▸ **The task**
Only the lines below between the ones containing "rewrite IH. unfold" and "destruct toks as [|y toks]; [done |].", inclusive, are to be reproduced, each exactly as it stands.

═════ Stored data

(** * Cobblemon spawn editor: the record codec of [app.py] and [exe.py]

    A shallow embedding of the two front-ends' form code: the mapping from a
    spawn record (parsed JSON) to widget state, and the collection of the
    widget state back into the record that is written to disk.

    - [Py]   : the Python built-ins the code relies on ([str.strip],
               [str.split], [str.join], [int], [str], truthiness, [dict]).
    - [Exe]  : the Tkinter editors of [exe.py] ([_build] / [get_data]).
    - [App]  : the Streamlit render functions of [app.py].
    - [Imports] : module-level name binding of [get_default_pokemons.py]
               and the [from ... import] of [exe.py]. *)

From Stdlib Require Import String Ascii List ZArith Lia Bool Floats.
From Stdlib Require Import DecimalString DecimalZ DecimalPos.
Import ListNotations.
Open Scope string_scope.
Open Scope list_scope.
Set Warnings "-register-all".

(* ===================================================================== *)
(** * Python values and built-ins *)
(* ===================================================================== *)

(** What [json.load] returns.  A [dict] keeps insertion order, so it is an
    association list; ints and floats are distinct Python types. *)
Inductive json : Type :=
| JNull
| JBool (b : bool)
| JInt (n : Z)
| JFloat (f : float)
| JStr (s : string)
| JList (l : list json)
| JObj (kv : list (string * json)).

Definition dict := list (string * json).

(** [float(text)] and [str(x)] for a float are taken as an interface:
    nothing below depends on how CPython rounds or prints. [float_] answers
    [None] where Python raises [ValueError]. *)
Class PyFloat := {
  float_ : string -> option float;
  repr_float : float -> string
}.
Lemma shl_int_top (a : Z) :
  128 <= a <= 255 -> shl_int a 24 = (a - 256) * 2 ^ 24.
Proof.
  intros Ha. unfold shl_int, wrap_s32.
  rewrite Z.shiftl_mul_pow2 by lia.
  assert (E : (a * 2 ^ 24 + 2 ^ 31) mod 2 ^ 32 = a * 2 ^ 24 + 2 ^ 31 - 2 ^ 32).
  { symmetry. apply (Z.mod_unique _ (2 ^ 32) 1); lia. }
  rewrite E. lia.
Qed.

Lemma signed_byte_cases (a : Z) :
  (a < 128 -> signed_byte a = a) /\ (128 <= a -> signed_byte a = a - 256).
Proof.
  unfold signed_byte. split; intros H.
  - apply Z.ltb_lt in H. rewrite H. reflexivity.
  - apply Z.ltb_ge in H. rewrite H. reflexivity.
Qed.

(** On [int] operands the packed version carries its major number as a
    signed byte. *)
Lemma SYSTEM_VERSION_int_sum (a b c : Z) :
  0 <= a <= 255 -> 0 <= b <= 255 -> 0 <= c <= 255 ->
  SYSTEM_VERSION_int a b c = signed_byte a * 2 ^ 24 + b * 2 ^ 16 + c * 2 ^ 8.
Proof.
  intros Ha Hb Hc. unfold SYSTEM_VERSION_int.
  rewrite (shl_int_small b 16), (shl_int_small c 8) by lia.
  assert (E : shl_int a 24 = signed_byte a * 2 ^ 24).
  { destruct (signed_byte_cases a) as [Lo Hi].
    destruct (Z_lt_le_dec a 128) as [Hlt | Hge].
    - rewrite Lo by exact Hlt. apply shl_int_small; lia.
    - rewrite Hi by exact Hge. apply shl_int_top. lia. }
  rewrite E.
  rewrite (lor_mul_low (signed_byte a) (b * 2 ^ 16) 24) by lia.
  replace (signed_byte a * 2 ^ 24 + b * 2 ^ 16)
    with ((signed_byte a * 2 ^ 8 + b) * 2 ^ 16) by ring.
  rewrite (lor_mul_low (signed_byte a * 2 ^ 8 + b) (c * 2 ^ 8) 16) by lia.
  ring.
Qed.

(** The three fields of a word of either sign written as a sum. *)
Lemma version_fields_of_signed_sum (a b c : Z) :
  0 <= b <= 255 -> 0 <= c <= 255 ->
  GET_VERSION_MAJOR (a * 2 ^ 24 + b * 2 ^ 16 + c * 2 ^ 8) = a /\
  GET_VERSION_MINOR (a * 2 ^ 24 + b * 2 ^ 16 + c * 2 ^ 8) = b /\
  GET_VERSION_REVISION (a * 2 ^ 24 + b * 2 ^ 16 + c * 2 ^ 8) = c.
Proof.
  intros Hb Hc.
  unfold GET_VERSION_MAJOR, GET_VERSION_MINOR, GET_VERSION_REVISION, shr32.
  change 0xFF with (Z.ones 8).
  rewrite !Z.land_ones, !Z.shiftr_div_pow2 by lia.
  set (v := a * 2 ^ 24 + b * 2 ^ 16 + c * 2 ^ 8).
  assert (E24 : v / 2 ^ 24 = a).
  { symmetry. apply (Z.div_unique v (2 ^ 24) a (b * 2 ^ 16 + c * 2 ^ 8));
      unfold v; lia. }
  assert (E16 : v / 2 ^ 16 = a * 2 ^ 8 + b).
  { symmetry. apply (Z.div_unique v (2 ^ 16) (a * 2 ^ 8 + b) (c * 2 ^ 8));
      unfold v; lia. }
  assert (E8 : v / 2 ^ 8 = a * 2 ^ 16 + b * 2 ^ 8 + c).
  { symmetry. apply (Z.div_unique v (2 ^ 8) (a * 2 ^ 16 + b * 2 ^ 8 + c) 0);
      unfold v; lia. }
  rewrite E24, E16, E8.
  split; [reflexivity | split].
  - symmetry. apply (Z.mod_unique (a * 2 ^ 8 + b) (2 ^ 8) a b); lia.
  - symmetry.
    apply (Z.mod_unique (a * 2 ^ 16 + b * 2 ^ 8 + c) (2 ^ 8) (a * 2 ^ 8 + b) c); lia.
Qed.

Lemma SYSTEM_VERSION_int_fields (a b c : Z) :
  0 <= a <= 255 -> 0 <= b <= 255 -> 0 <= c <= 255 ->
  GET_VERSION_MAJOR (SYSTEM_VERSION_int a b c) = signed_byte a /\
  GET_VERSION_MINOR (SYSTEM_VERSION_int a b c) = b /\
  GET_VERSION_REVISION (SYSTEM_VERSION_int a b c) = c.
Proof.
  intros Ha Hb Hc. rewrite SYSTEM_VERSION_int_sum by assumption.
  apply version_fields_of_signed_sum; assumption.
Qed.
(** * Keyword counter: a shallow embedding of [src/main.py]

    The program reads a Clausewitz-style script line by line, strips
    comments, quoted strings and the structural operators, counts the
    remaining word-like tokens in a [Counter] and writes them, sorted, to a
    CSV report.

    Python values are modelled as follows.
    - A [str] is the list of its Unicode code points ([pystr]).
    - An [int] is a [Z]; sizes in bytes are [N].
    - The [Counter] is a finite map from tokens to counts.
    - [print] and the CSV writer append to an explicit output record.
    - The file system is an explicit record: what [os.path.exists],
      [os.path.getsize], [open] and the iteration over the file deliver.
    Library functions the program calls ([str.split], [re], [float], true
    division of integers) are written out after CPython 3.11. *)

From Stdlib Require Import ZArith NArith Lia Ascii String Sorted Permutation.
From Stdlib Require SpecFloat.
From stdpp Require Import base list gmap.

Local Open Scope N_scope.

(** ** Strings as code points *)

Definition pystr : Type := list N.

Definition ord (a : ascii) : N := N_of_ascii a.

(** [py s] is the Python string with the same (Latin-1) characters as [s]. *)
Fixpoint py (s : string) : pystr :=
  match s with
  | EmptyString => []
  | String a r => ord a :: py r
  end.

Definition QUOTE : N := 34.   (* the double quote *)
Definition HASH : N := 35.
Definition SPACE : N := 32.
Definition LF : N := 10.
Definition UNDERSCORE : N := 95.

(** ** The Unicode character database (version 14.0.0, CPython 3.11) *)

Module UCD.

Fixpoint in_ranges (c : N) (rs : list (N * N)) : bool :=
  match rs with
  | [] => false
  | (lo, hi) :: rest => ((lo <=? c) && (c <=? hi)) || in_ranges c rest
  end.
Lemma split_ws_go_token t : ∀ cur rest,
  Spec.no_space t = true →
  Py.split_ws_go cur (t +:+ rest) = Py.split_ws_go (cur +:+ t) rest.
Proof.
  induction t as [|c t IH]; intros cur rest Ht.
  - by rewrite append_nil, append_empty_r.
  - simpl in Ht. apply andb_prop in Ht as [Hc Ht].
    rewrite append_cons. simpl.
    apply negb_true_iff in Hc. rewrite Hc, (IH _ _ Ht), append_assoc.
    by rewrite append_cons, append_nil.
Qed.

Lemma split_ws_go_space cur c rest :
  Py.isspace c = true →
  Py.split_ws_go cur (String c rest)
  = Py.flush cur (Py.split_ws_go EmptyString rest).
Proof. intros E. simpl. by rewrite E. Qed.

Lemma split_ws_join (toks : list string) :
  Forall Spec.token toks →
  Py.split_ws (Py.join " " toks +:+ Py.nl) = toks.
Proof.
  unfold Py.split_ws.
  induction 1 as [|x toks [Hne Hx] Htoks IH]; [done |].
  destruct toks as [|y toks].
  - simpl Py.join. rewrite (split_ws_go_token x _ _ Hx), append_nil.
    simpl. unfold Py.flush. by rewrite Hne.
  - change (Py.join " " (x :: y :: toks))
      with (x +:+ " " +:+ Py.join " " (y :: toks)).
    rewrite !append_assoc, (split_ws_go_token x _ _ Hx), append_nil.
    rewrite append_cons, append_nil, split_ws_go_space by done.
    rewrite IH. unfold Py.flush. by rewrite Hne.
Qed.

Lemma contains_join ch (toks : list string) :
  Ascii.eqb " " ch = false →
  Forall (fun t => Py.contains ch t = false) toks →
  Py.contains ch (Py.join " " toks) = false.
Proof.
  intros Hsp. induction 1 as [|x toks Hx Htoks IH]; [done |].
  destruct toks as [|y toks]; [done |].
  change (Py.join " " (x :: y :: toks))
    with (x +:+ " " +:+ Py.join " " (y :: toks)).
  rewrite !contains_app, Hx, IH.
  change (Py.contains ch " ") with (Ascii.eqb " " ch || false).
  by rewrite Hsp.
Qed.

End tokens.
(** * Chat-Boot: a RAG chat backend

    Shallow embedding of the decision logic of the Python backend
    ([backend/utils/text_processing.py], [backend/models/chat_models.py],
    [backend/config.py], [backend/services/document_service.py],
    [backend/services/rag_service.py], [backend/app.py]), the properties
    its specification states about it, and further properties of the code.

    Conventions of the embedding.
    - A Python [str] is a [string] read as a sequence of code points below
      256 (Latin-1); character classes follow Python's tables on that range.
    - Python integers are [Z]; [len] returns a [Z].
    - The external libraries (the LLM client, the embedding model, the
      Chroma store, the file system) are an interface, [External], over an
      abstract world that is threaded through every call.
    - A Python exception of class [Exception] is a value [exn]; a call
      either returns or raises ([outcome]). *)

From Stdlib Require Import String Ascii List ZArith QArith Qround Lia Lqa Bool.
From Stdlib Require Import DecimalString.
Import ListNotations.

Set Implicit Arguments.
Local Open Scope string_scope.
Local Open Scope Z_scope.

(* ================================================================== *)
(** * Python strings *)
(* ================================================================== *)

Module Py.

Definition code (c : ascii) : N := N_of_ascii c.

Definition in_range (lo hi : N) (c : ascii) : bool :=
  (N.leb lo (code c) && N.leb (code c) hi)%bool.

(** [str.isspace] on one character (also the class [\s] of [re]). *)
Definition isspace (c : ascii) : bool :=
  (in_range 9 13 c || in_range 28 32 c
   || N.eqb (code c) 133 || N.eqb (code c) 160)%bool.

Definition is_ascii_lower (c : ascii) : bool := in_range 97 122 c.
Definition is_ascii_upper (c : ascii) : bool := in_range 65 90 c.
Definition is_ascii_digit (c : ascii) : bool := in_range 48 57 c.

(** [str.isalnum] on one character, for code points below 256. *)
Definition isalnum (c : ascii) : bool :=
  (is_ascii_lower c || is_ascii_upper c || is_ascii_digit c
   || N.eqb (code c) 170 || N.eqb (code c) 178 || N.eqb (code c) 179
   || N.eqb (code c) 181 || N.eqb (code c) 185 || N.eqb (code c) 186
   || in_range 188 190 c || in_range 192 214 c || in_range 216 246 c
   || in_range 248 255 c)%bool.

(** Case folding as [re.IGNORECASE] needs it against ASCII literals. *)
Definition lower (c : ascii) : ascii :=
  if is_ascii_upper c then ascii_of_N (code c + 32) else c.

Definition len (s : string) : Z := Z.of_nat (String.length s).

(** Truth value of a string: [if s:] *)
Definition truthy (s : string) : bool :=
  match s with EmptyString => false | _ => true end.

Fixpoint lstrip (s : string) : string :=
  match s with
  | EmptyString => EmptyString
  | String c s' => if isspace c then lstrip s' else s
  end.

Fixpoint rstrip (s : string) : string :=
  match s with
  | EmptyString => EmptyString
  | String c s' =>
      match rstrip s' with
      | EmptyString => if isspace c then EmptyString else String c EmptyString
      | t => String c t
      end
  end.

(** [s.strip()] *)
Definition strip (s : string) : string := rstrip (lstrip s).

(** An index of a slice, brought into [0 .. n] the way Python does. *)
Definition clamp_index (n i : Z) : Z :=
  if i <? 0 then Z.max 0 (i + n) else Z.min i n.

(** [s[start:stop]] *)
Definition slice (s : string) (start stop : Z) : string :=
  let n := len s in
  let a := clamp_index n start in
  let b := clamp_index n stop in
  substring (Z.to_nat a) (Z.to_nat (b - a)) s.

(** [s.replace(old, new)] for a non-empty [old]: occurrences are taken
    left to right and do not overlap. [skip] counts the characters of a
    match that are still to be dropped. *)
Fixpoint replace_from (old new : string) (skip : nat) (s : string) : string :=
  match s with
  | EmptyString => EmptyString
  | String c s' =>
      match skip with
      | S k => replace_from old new k s'
      | O =>
          if prefix old s
          then new ++ replace_from old new (String.length old - 1) s'
          else String c (replace_from old new 0 s')
      end
  end.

══════════

▸ **Completed task**
    rewrite IH. unfold Py.flush. by rewrite Hne.
Qed.

Lemma contains_join ch (toks : list string) :
  Ascii.eqb " " ch = false →
  Forall (fun t => Py.contains ch t = false) toks →
  Py.contains ch (Py.join " " toks) = false.
Proof.
  intros Hsp. induction 1 as [|x toks Hx Htoks IH]; [done |].
  destruct toks as [|y toks]; [done |].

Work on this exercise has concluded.